Ingrown toenails in children are more common than many parents realize, often caused by shoes that are too narrow (children outgrow shoes every 3-4 months during growth spurts), improper nail trimming (rounding corners instead of cutting straight across), and the sweaty environment of athletic shoes during sports. In our clinic, we see pediatric ingrown toenails weekly — and the infected ones are often more advanced because children hide the pain from parents.

For mild cases (redness without pus), warm soaks, proper trimming technique, and wider shoes often resolve the problem. For infected ingrown toenails, we perform in-office nail border removal under local anesthesia — a 10-minute procedure with minimal discomfort and same-day return to activity. For recurrent ingrown toenails, we offer permanent correction (matrixectomy) that prevents regrowth of the problematic nail border. Parents are often surprised at how quick and well-tolerated the procedure is — even in young children.

Plantar Warts in Kids

Plantar warts (verrucae) are HPV infections of the foot’s skin that are particularly common in school-age children who walk barefoot in locker rooms, pools, and shared showers. In our practice, we see plantar warts in children ages 6-16 most frequently, and the challenge is balancing effective treatment with minimal pain and scarring in young patients.
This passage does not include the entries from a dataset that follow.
(** A column of an entity: the name is one key of the object, and a numeric datetime
    counts seconds. *)
Definition typed_value_for_field (entity : Value N) (field : string) (ty : IndexType)
    : EngineResult (option TypedValue) :=
  match entity with
  | VObject map =>
      match assoc field map with
      | None | Some VNull => Ok None
      | Some value =>
          Some <$>
          match ty, value with
          | IString, VString s => Ok (TVString s)
          | IInteger, VNumber n => TVInteger <$> ok_or (as_i64 n) not_declared_type
          | IFloat, VNumber n => TVFloat <$> ok_or (as_f64 n) not_declared_type
          | IBoolean, VBool b => Ok (TVBool b)
          | IDatetime, VString s => TVDateTime <$> parse_utc_timestamp s
          | IDatetime, VNumber n =>
              seconds ← ok_or (as_i64 n) not_declared_type;
              TVDateTime <$> map_err (λ _, not_declared_type) (UtcTimestamp_new seconds 0)
          | _, _ => Err not_declared_type
          end
      end
  | _ => Err (Invalid "typed index entity is not an object")
  end.

(** The projection's own encoding: a datetime is its epoch seconds. *)
Definition set_value_to_json (value : TypedValue) : EngineResult (Value N) :=
  match value with
  | TVString v => Ok (VString v)
  | TVInteger v => Ok (VNumber (number_of_i64 v))
  | TVFloat v => VNumber <$> ok_or (number_from_f64 v) not_declared_type
  | TVBool v => Ok (VBool v)
  | TVDateTime t => Ok (VNumber (number_of_i64 (seconds t)))
  end.

Definition merge_entity_document (entity : option (Value N)) (set_fields : gmap string TypedValue)
    : EngineResult (Value N) :=
  object ← match entity with
           | Some (VObject map) => Ok map
           | Some _ => Err (Invalid "typed index entity is not an object")
           | None => Ok []
           end;
  VObject <$> try_fold (λ object e,
    v ← set_value_to_json e.2; Ok (btree_insert e.1 v object)) object (btree_list set_fields).

End typed.

Definition typed_value_from_filter_value (value : TypedValue) (ty : IndexType) : EngineResult TypedValue :=
  match value, ty with
  | TVString _, IString | TVInteger _, IInteger | TVFloat _, IFloat | TVBool _, IBoolean
  | TVDateTime _, IDatetime => Ok value
  | _, _ => Err not_declared_type
  end.

(** [f64::partial_cmp]. *)
Definition f64_partial_cmp (a b : Z) : option comparison :=
  if f64_is_nan a || f64_is_nan b then None else Some (f64_value a ?= f64_value b).

Definition typed_value_matches_query (value filter : TypedValue) : bool :=
  match value, filter with
  | TVString a, TVString b => String.eqb a b
  | TVInteger a, TVInteger b => a =? b
  | TVFloat a, TVFloat b => f64_eqb a b
  | TVBool a, TVBool b => Bool.eqb a b
  | TVDateTime a, TVDateTime b => bool_decide (a = b)
  | _, _ => false
  end.

Definition typed_value_compare (a b : TypedValue) : EngineResult comparison :=
  match a, b with
  | TVString a, TVString b => Ok (compare a b)
  | TVInteger a, TVInteger b => Ok (a ?= b)
  | TVFloat a, TVFloat b => ok_or (f64_partial_cmp a b) (Invalid "typed index value comparison is undefined")
  | TVBool a, TVBool b => Ok (bool_cmp a b)
  | TVDateTime a, TVDateTime b => Ok (cmp_timestamp a b)
  | _, _ => Err not_declared_type
  end.

(** ** Reading a key back *)

Definition invalid_key : EngineError := Storage "invalid canonical index key".

Fixpoint be_value (b : bytes) (acc : Z) : Z :=
  match b with [] => acc | x :: b => be_value b (256 * acc + Z_of_byte x) end.

(** One framed component: four length bytes, then as many bytes. *)
Definition take_component (key : bytes) : EngineResult (bytes * bytes) :=
  if (length key <? 4)%nat then Err invalid_key
  else
    let n := Z.to_nat (be_value (take 4 key) 0) in
    let rest := drop 4 key in
    if (length rest <? n)%nat then Err invalid_key else Ok (take n rest, drop n rest).

Fixpoint split_key {A} (columns : list A) (key : bytes) : EngineResult (list bytes) :=
  match columns with
  | [] => match key with [] => Ok [] | _ => Err invalid_key end
  | _ :: columns =>
      '(component, key) ← take_component key;
      rest ← split_key columns key; Ok (component :: rest)
  end.

(** [u64::from_be_bytes] of exactly eight bytes. *)
Definition from_be_bytes8 (b : bytes) : EngineResult Z :=
  if (length b =? 8)%nat then Ok (be_value b 0) else Err invalid_key.

Definition u64_as_i64 (z : Z) : Z := if 2 ^ 63 <=? z then z - 2 ^ 64 else z.

(** [utf8] is [str::from_utf8(..).is_ok()]. *)
Definition decode_component (utf8 : bytes → bool) (b : bytes) (ty : IndexType) : EngineResult TypedValue :=
  match ty with
  | IString => if utf8 b then Ok (TVString (String.string_of_list_byte b)) else Err invalid_key
  | IInteger => encoded ← from_be_bytes8 b; Ok (TVInteger (u64_as_i64 (Z.lxor encoded (Z.shiftl 1 63))))
  | IFloat =>
      encoded ← from_be_bytes8 b;
      Ok (TVFloat (if negb (Z.land encoded (Z.shiftl 1 63) =? 0)
                   then Z.land encoded (not_bits 64 (Z.shiftl 1 63)) else not_bits 64 encoded))
  | IBoolean =>
      match b with
      | [Byte.x00] => Ok (TVBool false)
      | [Byte.x01] => Ok (TVBool true)
      | _ => Err invalid_key
      end
  | IDatetime =>
      encoded ← from_be_bytes8 b;
      let nanos := u64_as_i64 (Z.lxor encoded (Z.shiftl 1 63)) in
      Ok (TVDateTime (mkUtcTimestamp (nanos / nanos_per_second) (nanos mod nanos_per_second)))
  end.

(** A key decoded column by column. *)
Fixpoint decode_key (utf8 : bytes → bool) (columns : list (string * IndexType)) (key : bytes)
    : EngineResult (list (string * TypedValue)) :=
  match columns with
  | [] => match key with [] => Ok [] | _ => Err invalid_key end
  | (field, ty) :: columns =>
      '(component, key) ← take_component key;
      v ← decode_component utf8 component ty;
      rest ← decode_key utf8 columns key; Ok ((field, v) :: rest)
  end.

(** ** Lemmas: words *)

Lemma be_value_to_be_bytes n z acc :
  0 ≤ z < 256 ^ Z.of_nat n → be_value (to_be_bytes n z) acc = acc * 256 ^ Z.of_nat n + z.
Proof.
  revert z acc; induction n as [|k IH]; intros z acc Hz.
  { cbn in *. lia. }
  rewrite Nat2Z.inj_succ, Z.pow_succ_r in * by lia. cbn [to_be_bytes be_value].
  set (p := 256 ^ Z.of_nat k) in *. assert (Hp : 0 < p) by (apply Z.pow_pos_nonneg; lia).
  rewrite Z_of_byte_of_Z, (Z.mod_small (z / p)) by
    (split; [apply Z.div_pos; lia|apply Z.div_lt_upper_bound; lia]).
  rewrite <-(to_be_bytes_mod k k z) by lia. fold p.
  rewrite IH by (apply Z.mod_pos_bound; lia). pose proof (Z.div_mod z p). lia.
Qed.

Lemma testbit_63 b : is_u64 b → Z.testbit b 63 = (2 ^ 63 <=? b).
Proof.
  intros Hb. destruct (Z.leb_spec (2 ^ 63) b).
  - apply Z.testbit_true; [lia|].
    assert (b / 2 ^ 63 = 1) as -> by (symmetry; apply (Z.div_unique_pos _ _ _ (b - 2 ^ 63)); int_lia). done.
  - apply Z.testbit_false; [lia|]. by rewrite Z.div_small by int_lia.
Qed.

Lemma land_high b : is_u64 b → Z.land b (2 ^ 63) = if 2 ^ 63 <=? b then 2 ^ 63 else 0.
Proof.
  intros Hb. rewrite <-testbit_63 by done. apply Z.bits_inj'. intros n Hn.
  rewrite Z.land_spec, Z.pow2_bits_eqb by lia. destruct (Z.eqb_spec 63 n) as [<-|Hne].
  - destruct (Z.testbit b 63); [by rewrite Z.pow2_bits_true|by rewrite Z.bits_0].
  - rewrite andb_false_r. destruct (Z.testbit b 63); [by rewrite Z.pow2_bits_false|by rewrite Z.bits_0].
Qed.

(** The ordered word of a float: the sign bit set, or every bit complemented. *)
Definition f64_word (bits : Z) : Z := if 2 ^ 63 <=? bits then 2 ^ 64 - 1 - bits else bits + 2 ^ 63.

Lemma encode_f64_word bits : is_u64 bits → encode_f64 bits = to_be_bytes 8 (f64_word bits).
Proof.
  intros Hb. unfold encode_f64, f64_word. rewrite Z.shiftl_1_l, land_high by done.
  destruct (Z.leb_spec (2 ^ 63) bits); cbn [Z.eqb].
  - rewrite not_bits_eq by int_lia. done.
  - rewrite ItemIdFacts.lor_add; [done|]. rewrite land_high by done.
    by rewrite (proj2 (Z.leb_gt _ _)) by lia.
Qed.

Lemma f64_word_u64 bits : is_u64 bits → is_u64 (f64_word bits).
Proof. intros Hb. unfold f64_word. destruct (Z.leb_spec (2 ^ 63) bits); int_lia. Qed.

Lemma from_be_bytes8_word z : is_u64 z → from_be_bytes8 (to_be_bytes 8 z) = Ok z.
Proof.
  intros Hz. unfold from_be_bytes8. rewrite length_to_be_bytes, be_value_to_be_bytes by int_lia. done.
Qed.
For small, single warts, OTC salicylic acid treatment (applied every 2 days, covered, for 12 weeks) resolves about 60% of cases. For multiple warts, mosaic warts, or those not responding to home treatment after 8 weeks, we offer in-office treatment including cryotherapy (freezing), cantharidin (“beetle juice” — painless application, blister forms and lifts the wart), and for resistant cases, surgical excision. The differential diagnosis matters: a callus (no skin line interruption, no black dots) and a corn (pressure point) look similar but require different treatment. We always verify under magnification before treating.

Sports Injuries: Growth Plate Fractures

Growth plate (physis) injuries account for approximately 15-30% of all childhood fractures and are the most critical pediatric foot injury we treat. The growth plate — the area of developing cartilage near the ends of bones — is weaker than surrounding ligaments and tendons, meaning what would be a sprain or tendon injury in an adult is often a growth plate fracture in a child. The Salter-Harris classification system grades these injuries from Type I (compression, often invisible on initial X-ray) to Type V (crush injury to the growth plate).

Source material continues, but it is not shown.